### What to work on
Report how many lines in the records below hold "object", with no other output.

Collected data
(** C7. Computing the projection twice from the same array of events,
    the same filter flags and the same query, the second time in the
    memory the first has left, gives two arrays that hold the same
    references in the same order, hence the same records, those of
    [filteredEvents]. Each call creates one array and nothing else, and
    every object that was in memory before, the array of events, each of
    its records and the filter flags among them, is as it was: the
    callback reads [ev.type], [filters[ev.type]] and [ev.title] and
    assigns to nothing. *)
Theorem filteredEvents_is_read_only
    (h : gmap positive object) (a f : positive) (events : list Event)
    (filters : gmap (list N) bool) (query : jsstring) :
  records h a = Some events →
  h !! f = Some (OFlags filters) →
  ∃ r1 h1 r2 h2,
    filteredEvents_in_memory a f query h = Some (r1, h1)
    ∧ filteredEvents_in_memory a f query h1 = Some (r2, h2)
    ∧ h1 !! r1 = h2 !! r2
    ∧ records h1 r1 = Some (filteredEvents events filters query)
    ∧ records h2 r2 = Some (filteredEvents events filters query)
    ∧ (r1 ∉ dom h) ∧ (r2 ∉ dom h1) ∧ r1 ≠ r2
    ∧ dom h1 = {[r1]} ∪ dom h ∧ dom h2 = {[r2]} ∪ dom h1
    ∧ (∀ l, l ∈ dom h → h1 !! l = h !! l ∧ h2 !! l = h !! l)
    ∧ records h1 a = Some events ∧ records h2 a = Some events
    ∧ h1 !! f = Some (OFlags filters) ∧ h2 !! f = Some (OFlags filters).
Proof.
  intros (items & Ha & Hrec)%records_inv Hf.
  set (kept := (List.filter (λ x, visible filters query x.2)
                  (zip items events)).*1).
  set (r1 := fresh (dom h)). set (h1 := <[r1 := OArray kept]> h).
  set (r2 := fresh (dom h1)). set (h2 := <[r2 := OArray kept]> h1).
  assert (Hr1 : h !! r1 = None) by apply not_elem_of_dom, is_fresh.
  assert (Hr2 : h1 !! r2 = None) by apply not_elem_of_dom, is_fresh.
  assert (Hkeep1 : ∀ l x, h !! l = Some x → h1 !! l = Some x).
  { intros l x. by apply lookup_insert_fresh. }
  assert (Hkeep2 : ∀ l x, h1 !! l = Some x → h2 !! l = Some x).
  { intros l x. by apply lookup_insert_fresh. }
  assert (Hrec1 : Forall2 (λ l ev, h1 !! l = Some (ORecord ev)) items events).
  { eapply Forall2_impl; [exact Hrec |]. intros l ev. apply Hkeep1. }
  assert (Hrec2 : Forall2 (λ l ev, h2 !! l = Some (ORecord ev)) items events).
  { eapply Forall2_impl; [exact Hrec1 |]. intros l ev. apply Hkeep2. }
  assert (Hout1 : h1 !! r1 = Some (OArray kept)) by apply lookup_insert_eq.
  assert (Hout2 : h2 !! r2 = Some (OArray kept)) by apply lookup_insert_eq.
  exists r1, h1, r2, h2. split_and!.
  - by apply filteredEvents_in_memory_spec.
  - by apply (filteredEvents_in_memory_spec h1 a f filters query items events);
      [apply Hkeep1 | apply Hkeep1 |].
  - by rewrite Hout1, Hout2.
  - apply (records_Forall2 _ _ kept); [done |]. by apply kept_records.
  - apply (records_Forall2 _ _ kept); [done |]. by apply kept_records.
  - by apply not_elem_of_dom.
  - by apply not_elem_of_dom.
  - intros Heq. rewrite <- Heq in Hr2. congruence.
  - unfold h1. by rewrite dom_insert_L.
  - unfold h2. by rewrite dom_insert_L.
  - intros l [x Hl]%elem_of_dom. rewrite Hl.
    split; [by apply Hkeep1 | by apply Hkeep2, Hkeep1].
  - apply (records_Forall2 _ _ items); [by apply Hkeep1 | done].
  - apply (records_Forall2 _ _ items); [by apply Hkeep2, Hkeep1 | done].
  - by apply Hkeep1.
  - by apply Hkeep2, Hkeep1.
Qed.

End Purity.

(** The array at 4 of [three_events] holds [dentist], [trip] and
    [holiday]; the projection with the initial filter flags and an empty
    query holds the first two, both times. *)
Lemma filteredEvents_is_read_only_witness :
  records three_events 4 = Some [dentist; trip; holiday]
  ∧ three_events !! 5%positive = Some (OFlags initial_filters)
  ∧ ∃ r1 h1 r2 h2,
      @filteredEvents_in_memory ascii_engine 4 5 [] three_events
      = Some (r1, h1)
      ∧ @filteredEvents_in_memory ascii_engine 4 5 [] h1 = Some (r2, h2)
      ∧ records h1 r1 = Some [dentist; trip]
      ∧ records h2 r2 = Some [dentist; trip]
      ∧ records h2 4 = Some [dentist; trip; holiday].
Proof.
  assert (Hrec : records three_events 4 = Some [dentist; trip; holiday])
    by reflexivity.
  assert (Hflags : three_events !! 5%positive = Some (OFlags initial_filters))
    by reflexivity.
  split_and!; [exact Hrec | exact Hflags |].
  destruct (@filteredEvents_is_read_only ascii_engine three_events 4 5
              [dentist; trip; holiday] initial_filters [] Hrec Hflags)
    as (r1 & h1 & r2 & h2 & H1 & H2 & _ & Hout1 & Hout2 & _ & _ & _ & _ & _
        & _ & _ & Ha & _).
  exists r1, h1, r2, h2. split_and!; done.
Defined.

### Output
2